> _EXERCISE REQUIREMENTS_:
Starting with the line that contains "1 < length a)%nat) by lia." and stopping after the line that contains "destruct (Nat.eq_dec (length", copy the entries below exactly. Include nothing else.

> _EXTRACTED ENTRIES_:
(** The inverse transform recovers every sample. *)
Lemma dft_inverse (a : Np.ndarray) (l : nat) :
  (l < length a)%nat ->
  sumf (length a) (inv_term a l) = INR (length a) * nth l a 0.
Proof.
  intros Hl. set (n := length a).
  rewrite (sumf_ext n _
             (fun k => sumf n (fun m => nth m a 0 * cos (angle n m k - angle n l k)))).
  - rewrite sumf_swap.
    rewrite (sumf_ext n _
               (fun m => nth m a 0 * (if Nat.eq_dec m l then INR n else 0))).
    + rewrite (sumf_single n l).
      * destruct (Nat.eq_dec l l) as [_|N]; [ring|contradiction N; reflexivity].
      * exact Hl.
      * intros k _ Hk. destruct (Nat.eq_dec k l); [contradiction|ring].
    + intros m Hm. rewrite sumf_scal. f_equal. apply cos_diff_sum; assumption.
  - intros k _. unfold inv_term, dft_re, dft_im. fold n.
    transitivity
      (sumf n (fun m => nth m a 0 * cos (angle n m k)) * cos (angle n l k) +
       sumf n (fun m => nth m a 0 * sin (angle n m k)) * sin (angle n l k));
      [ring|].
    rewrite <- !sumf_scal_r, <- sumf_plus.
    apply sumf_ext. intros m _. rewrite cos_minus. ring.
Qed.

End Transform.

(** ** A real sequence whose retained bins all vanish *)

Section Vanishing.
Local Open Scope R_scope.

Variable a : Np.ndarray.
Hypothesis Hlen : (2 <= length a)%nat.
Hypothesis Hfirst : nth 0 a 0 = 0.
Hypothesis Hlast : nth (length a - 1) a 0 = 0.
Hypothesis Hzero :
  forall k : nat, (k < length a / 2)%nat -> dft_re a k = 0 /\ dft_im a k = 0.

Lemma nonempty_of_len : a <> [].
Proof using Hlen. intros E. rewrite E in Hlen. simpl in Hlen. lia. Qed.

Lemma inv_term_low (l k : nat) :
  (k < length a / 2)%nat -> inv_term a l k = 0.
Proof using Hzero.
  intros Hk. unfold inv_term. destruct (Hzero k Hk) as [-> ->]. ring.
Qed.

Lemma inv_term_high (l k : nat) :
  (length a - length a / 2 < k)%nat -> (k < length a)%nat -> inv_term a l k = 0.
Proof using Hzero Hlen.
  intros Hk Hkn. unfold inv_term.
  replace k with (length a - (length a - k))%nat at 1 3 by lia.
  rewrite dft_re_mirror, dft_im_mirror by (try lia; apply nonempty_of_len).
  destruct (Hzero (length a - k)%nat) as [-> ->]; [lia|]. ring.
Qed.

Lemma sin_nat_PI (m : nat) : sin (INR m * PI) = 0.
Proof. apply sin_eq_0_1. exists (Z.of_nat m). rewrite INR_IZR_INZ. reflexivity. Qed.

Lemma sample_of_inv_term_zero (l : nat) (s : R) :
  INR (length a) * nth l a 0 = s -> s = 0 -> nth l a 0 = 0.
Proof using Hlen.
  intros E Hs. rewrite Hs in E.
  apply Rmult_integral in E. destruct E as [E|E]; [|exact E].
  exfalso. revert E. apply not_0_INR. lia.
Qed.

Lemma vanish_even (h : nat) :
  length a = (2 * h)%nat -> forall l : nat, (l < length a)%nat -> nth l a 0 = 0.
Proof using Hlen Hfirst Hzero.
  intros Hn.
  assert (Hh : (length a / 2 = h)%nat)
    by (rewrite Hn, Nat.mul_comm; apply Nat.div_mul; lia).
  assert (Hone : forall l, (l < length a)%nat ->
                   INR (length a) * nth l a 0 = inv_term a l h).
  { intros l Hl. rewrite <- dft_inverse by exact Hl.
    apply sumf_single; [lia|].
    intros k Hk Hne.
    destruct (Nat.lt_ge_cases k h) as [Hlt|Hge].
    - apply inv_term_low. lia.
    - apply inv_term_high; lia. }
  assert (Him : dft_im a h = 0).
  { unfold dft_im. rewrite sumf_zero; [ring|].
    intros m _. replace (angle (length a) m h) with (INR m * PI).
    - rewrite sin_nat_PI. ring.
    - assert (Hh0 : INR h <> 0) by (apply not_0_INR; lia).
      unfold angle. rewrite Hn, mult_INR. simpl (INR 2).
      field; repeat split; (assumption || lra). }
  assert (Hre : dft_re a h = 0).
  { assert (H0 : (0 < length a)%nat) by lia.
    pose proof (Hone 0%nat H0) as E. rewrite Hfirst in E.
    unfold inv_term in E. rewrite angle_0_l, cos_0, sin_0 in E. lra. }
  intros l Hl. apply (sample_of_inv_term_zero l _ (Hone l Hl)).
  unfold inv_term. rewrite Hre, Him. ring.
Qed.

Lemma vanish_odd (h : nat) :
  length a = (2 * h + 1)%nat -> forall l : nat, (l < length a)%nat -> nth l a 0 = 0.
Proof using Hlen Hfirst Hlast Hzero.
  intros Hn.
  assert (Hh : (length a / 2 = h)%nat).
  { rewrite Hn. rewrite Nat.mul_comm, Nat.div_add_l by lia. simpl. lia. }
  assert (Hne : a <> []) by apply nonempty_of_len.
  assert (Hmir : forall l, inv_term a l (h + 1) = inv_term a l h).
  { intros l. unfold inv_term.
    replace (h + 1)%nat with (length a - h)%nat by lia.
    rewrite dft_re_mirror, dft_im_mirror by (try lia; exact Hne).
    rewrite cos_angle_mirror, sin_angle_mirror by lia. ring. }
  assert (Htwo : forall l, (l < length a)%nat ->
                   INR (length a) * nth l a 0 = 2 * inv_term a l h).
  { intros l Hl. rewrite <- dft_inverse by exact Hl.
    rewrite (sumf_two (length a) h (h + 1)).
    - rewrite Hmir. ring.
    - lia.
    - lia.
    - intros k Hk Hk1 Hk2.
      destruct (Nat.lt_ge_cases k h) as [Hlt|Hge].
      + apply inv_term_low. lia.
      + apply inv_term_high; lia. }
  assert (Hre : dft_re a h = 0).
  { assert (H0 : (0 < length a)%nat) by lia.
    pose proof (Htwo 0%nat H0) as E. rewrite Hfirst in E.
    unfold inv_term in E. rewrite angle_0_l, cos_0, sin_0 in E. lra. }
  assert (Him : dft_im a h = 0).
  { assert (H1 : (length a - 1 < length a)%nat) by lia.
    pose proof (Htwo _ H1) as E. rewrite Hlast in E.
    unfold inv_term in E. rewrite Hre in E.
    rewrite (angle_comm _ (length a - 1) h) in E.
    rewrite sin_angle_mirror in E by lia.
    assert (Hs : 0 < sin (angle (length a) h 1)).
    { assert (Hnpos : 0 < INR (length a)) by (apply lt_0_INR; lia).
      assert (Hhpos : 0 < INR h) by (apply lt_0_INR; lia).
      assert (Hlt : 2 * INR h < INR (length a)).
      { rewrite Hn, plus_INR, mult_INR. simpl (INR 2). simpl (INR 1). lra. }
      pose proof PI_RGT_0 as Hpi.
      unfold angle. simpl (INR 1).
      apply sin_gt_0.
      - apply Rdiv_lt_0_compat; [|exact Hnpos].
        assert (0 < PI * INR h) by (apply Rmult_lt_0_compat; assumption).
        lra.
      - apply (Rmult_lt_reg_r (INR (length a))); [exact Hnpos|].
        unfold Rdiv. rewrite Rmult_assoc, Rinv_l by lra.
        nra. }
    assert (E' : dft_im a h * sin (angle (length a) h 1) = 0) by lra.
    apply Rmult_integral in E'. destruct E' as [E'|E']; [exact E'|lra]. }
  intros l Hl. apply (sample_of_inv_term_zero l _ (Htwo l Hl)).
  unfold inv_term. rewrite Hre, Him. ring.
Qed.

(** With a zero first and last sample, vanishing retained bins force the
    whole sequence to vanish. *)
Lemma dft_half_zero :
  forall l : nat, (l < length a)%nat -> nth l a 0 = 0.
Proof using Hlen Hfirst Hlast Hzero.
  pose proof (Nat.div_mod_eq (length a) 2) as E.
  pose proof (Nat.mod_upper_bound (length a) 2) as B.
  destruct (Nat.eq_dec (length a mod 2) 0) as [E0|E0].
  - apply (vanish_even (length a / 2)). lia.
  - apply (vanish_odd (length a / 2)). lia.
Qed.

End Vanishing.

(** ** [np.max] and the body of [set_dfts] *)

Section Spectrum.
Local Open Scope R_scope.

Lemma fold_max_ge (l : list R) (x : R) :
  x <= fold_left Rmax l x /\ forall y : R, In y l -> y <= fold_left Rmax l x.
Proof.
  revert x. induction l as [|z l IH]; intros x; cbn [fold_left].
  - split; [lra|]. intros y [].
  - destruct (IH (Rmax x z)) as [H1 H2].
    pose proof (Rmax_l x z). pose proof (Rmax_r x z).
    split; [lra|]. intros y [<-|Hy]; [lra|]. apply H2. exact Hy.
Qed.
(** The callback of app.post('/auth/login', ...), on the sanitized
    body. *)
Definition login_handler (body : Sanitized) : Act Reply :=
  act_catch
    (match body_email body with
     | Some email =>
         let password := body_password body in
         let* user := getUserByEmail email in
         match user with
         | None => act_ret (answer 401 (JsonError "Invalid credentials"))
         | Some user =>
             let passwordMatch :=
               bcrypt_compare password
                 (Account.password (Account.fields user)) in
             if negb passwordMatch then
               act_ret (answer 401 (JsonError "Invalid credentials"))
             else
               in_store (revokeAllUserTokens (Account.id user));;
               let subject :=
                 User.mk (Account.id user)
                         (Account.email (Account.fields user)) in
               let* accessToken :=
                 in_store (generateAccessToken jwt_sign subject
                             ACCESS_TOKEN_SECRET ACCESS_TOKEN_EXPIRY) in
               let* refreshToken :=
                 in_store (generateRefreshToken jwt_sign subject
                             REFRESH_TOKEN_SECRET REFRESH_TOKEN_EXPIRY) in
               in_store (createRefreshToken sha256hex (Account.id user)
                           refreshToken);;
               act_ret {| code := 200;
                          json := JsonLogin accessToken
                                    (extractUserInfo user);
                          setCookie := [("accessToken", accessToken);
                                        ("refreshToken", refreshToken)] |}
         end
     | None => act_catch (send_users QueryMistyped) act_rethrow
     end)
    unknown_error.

> _WRITTEN RESPONSE_:
  { assert (H1 : (length a - 1 < length a)%nat) by lia.
    pose proof (Htwo _ H1) as E. rewrite Hlast in E.
    unfold inv_term in E. rewrite Hre in E.
    rewrite (angle_comm _ (length a - 1) h) in E.
    rewrite sin_angle_mirror in E by lia.
    assert (Hs : 0 < sin (angle (length a) h 1)).
    { assert (Hnpos : 0 < INR (length a)) by (apply lt_0_INR; lia).
      assert (Hhpos : 0 < INR h) by (apply lt_0_INR; lia).
      assert (Hlt : 2 * INR h < INR (length a)).
      { rewrite Hn, plus_INR, mult_INR. simpl (INR 2). simpl (INR 1). lra. }
      pose proof PI_RGT_0 as Hpi.
      unfold angle. simpl (INR 1).
      apply sin_gt_0.
      - apply Rdiv_lt_0_compat; [|exact Hnpos].
        assert (0 < PI * INR h) by (apply Rmult_lt_0_compat; assumption).
        lra.
      - apply (Rmult_lt_reg_r (INR (length a))); [exact Hnpos|].
        unfold Rdiv. rewrite Rmult_assoc, Rinv_l by lra.
        nra. }
    assert (E' : dft_im a h * sin (angle (length a) h 1) = 0) by lra.
    apply Rmult_integral in E'. destruct E' as [E'|E']; [exact E'|lra]. }
  intros l Hl. apply (sample_of_inv_term_zero l _ (Htwo l Hl)).
  unfold inv_term. rewrite Hre, Him. ring.
Qed.

(** With a zero first and last sample, vanishing retained bins force the
    whole sequence to vanish. *)
Lemma dft_half_zero :
  forall l : nat, (l < length a)%nat -> nth l a 0 = 0.
Proof using Hlen Hfirst Hlast Hzero.
  pose proof (Nat.div_mod_eq (length a) 2) as E.
  pose proof (Nat.mod_upper_bound (length a) 2) as B.
  destruct (Nat.eq_dec (length a mod 2) 0) as [E0|E0].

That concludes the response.